Dataset records
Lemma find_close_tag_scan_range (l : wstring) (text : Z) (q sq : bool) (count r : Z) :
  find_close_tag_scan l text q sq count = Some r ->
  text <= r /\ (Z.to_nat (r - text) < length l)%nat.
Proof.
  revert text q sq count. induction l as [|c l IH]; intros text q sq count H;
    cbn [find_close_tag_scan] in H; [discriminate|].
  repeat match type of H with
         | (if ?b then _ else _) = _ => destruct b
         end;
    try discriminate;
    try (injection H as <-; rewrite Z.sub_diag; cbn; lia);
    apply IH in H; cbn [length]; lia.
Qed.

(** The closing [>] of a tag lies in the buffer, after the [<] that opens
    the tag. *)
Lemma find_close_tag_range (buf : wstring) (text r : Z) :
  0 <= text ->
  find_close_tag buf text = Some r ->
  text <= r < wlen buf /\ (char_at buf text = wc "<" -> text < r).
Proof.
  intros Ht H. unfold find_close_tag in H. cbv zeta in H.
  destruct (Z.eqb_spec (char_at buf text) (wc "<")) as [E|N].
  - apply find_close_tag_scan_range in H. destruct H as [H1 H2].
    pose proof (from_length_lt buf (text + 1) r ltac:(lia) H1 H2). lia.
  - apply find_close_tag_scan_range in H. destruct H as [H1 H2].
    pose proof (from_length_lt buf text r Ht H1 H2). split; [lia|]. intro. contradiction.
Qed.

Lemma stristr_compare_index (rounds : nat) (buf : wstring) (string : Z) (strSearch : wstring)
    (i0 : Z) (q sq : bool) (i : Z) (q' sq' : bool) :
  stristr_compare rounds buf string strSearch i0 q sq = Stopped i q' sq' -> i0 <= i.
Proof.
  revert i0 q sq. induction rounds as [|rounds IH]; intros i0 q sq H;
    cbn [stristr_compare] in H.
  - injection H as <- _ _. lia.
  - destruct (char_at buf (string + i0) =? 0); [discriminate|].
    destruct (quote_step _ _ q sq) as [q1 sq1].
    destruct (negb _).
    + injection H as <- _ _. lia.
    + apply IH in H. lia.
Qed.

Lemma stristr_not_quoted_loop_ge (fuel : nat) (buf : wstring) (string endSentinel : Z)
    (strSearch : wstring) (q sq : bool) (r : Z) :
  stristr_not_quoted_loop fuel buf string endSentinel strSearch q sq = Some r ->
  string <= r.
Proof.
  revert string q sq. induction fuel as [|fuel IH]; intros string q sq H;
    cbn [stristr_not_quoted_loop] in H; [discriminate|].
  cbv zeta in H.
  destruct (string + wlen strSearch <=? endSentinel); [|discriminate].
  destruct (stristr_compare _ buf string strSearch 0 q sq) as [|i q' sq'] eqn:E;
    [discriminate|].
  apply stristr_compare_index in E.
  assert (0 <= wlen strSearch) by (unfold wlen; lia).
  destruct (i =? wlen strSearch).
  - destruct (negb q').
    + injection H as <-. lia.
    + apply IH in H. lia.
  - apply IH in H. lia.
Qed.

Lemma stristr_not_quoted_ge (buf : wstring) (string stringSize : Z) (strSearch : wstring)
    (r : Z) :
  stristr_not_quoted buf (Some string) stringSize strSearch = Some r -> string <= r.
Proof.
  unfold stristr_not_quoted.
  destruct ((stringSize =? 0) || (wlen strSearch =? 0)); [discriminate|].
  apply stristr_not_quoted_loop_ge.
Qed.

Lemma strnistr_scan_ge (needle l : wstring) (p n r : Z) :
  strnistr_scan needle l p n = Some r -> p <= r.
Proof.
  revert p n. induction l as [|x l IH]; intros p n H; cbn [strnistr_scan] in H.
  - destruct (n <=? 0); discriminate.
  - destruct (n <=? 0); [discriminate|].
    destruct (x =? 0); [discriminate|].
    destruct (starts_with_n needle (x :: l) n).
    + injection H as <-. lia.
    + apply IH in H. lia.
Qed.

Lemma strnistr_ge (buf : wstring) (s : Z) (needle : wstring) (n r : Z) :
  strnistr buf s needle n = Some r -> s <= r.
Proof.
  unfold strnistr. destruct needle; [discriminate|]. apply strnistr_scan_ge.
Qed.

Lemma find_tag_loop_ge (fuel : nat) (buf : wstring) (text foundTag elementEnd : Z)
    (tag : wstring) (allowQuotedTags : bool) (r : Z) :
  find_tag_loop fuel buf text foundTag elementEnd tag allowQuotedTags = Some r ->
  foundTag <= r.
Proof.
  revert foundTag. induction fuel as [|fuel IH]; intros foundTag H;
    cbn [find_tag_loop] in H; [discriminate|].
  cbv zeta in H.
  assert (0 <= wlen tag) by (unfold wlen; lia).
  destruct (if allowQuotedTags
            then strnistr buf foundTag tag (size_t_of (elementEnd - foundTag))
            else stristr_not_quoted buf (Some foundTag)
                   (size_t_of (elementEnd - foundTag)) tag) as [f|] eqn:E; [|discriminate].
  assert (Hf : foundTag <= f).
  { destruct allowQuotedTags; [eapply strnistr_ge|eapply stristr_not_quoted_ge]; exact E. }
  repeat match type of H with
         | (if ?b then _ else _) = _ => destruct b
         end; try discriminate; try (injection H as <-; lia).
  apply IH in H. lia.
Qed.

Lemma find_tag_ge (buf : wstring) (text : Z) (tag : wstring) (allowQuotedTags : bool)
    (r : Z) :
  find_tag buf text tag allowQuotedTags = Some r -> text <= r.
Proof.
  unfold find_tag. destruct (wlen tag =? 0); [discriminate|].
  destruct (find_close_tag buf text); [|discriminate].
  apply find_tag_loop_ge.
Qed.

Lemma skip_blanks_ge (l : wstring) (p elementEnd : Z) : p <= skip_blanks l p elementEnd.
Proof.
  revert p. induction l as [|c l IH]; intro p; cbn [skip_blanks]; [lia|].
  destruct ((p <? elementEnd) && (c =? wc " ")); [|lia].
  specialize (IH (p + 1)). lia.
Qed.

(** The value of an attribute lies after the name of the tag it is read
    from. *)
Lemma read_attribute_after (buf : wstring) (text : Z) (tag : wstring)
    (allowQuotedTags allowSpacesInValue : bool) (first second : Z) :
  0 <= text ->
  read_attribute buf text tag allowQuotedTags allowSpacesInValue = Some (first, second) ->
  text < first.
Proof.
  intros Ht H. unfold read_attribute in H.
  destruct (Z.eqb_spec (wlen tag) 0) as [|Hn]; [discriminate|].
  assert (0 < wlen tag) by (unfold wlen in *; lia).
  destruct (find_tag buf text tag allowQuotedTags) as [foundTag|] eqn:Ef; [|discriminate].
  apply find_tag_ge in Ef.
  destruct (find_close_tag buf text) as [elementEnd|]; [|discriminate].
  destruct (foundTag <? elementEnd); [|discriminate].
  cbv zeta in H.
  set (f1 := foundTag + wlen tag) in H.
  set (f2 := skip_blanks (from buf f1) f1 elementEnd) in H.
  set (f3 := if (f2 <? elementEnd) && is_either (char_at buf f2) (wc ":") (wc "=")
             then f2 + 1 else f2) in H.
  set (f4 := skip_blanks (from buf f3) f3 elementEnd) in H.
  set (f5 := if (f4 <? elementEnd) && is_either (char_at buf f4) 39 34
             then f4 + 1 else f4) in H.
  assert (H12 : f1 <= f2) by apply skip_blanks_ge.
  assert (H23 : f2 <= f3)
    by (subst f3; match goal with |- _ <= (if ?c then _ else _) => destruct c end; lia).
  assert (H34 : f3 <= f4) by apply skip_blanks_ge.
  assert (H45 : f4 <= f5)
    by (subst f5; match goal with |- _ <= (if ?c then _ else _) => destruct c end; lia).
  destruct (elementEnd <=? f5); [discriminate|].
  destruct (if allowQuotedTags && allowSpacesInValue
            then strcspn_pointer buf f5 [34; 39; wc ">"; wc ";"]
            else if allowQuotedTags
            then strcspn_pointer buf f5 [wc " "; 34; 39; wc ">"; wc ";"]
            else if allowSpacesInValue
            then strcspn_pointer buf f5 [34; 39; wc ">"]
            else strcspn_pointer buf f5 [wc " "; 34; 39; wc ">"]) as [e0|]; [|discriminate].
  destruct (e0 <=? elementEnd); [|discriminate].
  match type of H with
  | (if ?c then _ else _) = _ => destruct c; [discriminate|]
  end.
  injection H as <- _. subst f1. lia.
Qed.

- What you will do: Copy every line of the entries in which "assert" can be found.

- Solution to this task:
  assert (0 <= wlen strSearch) by (unfold wlen; lia).
  assert (0 <= wlen tag) by (unfold wlen; lia).
  assert (Hf : foundTag <= f).
  assert (0 < wlen tag) by (unfold wlen in *; lia).
  assert (H12 : f1 <= f2) by apply skip_blanks_ge.
  assert (H23 : f2 <= f3)
  assert (H34 : f3 <= f4) by apply skip_blanks_ge.
  assert (H45 : f4 <= f5)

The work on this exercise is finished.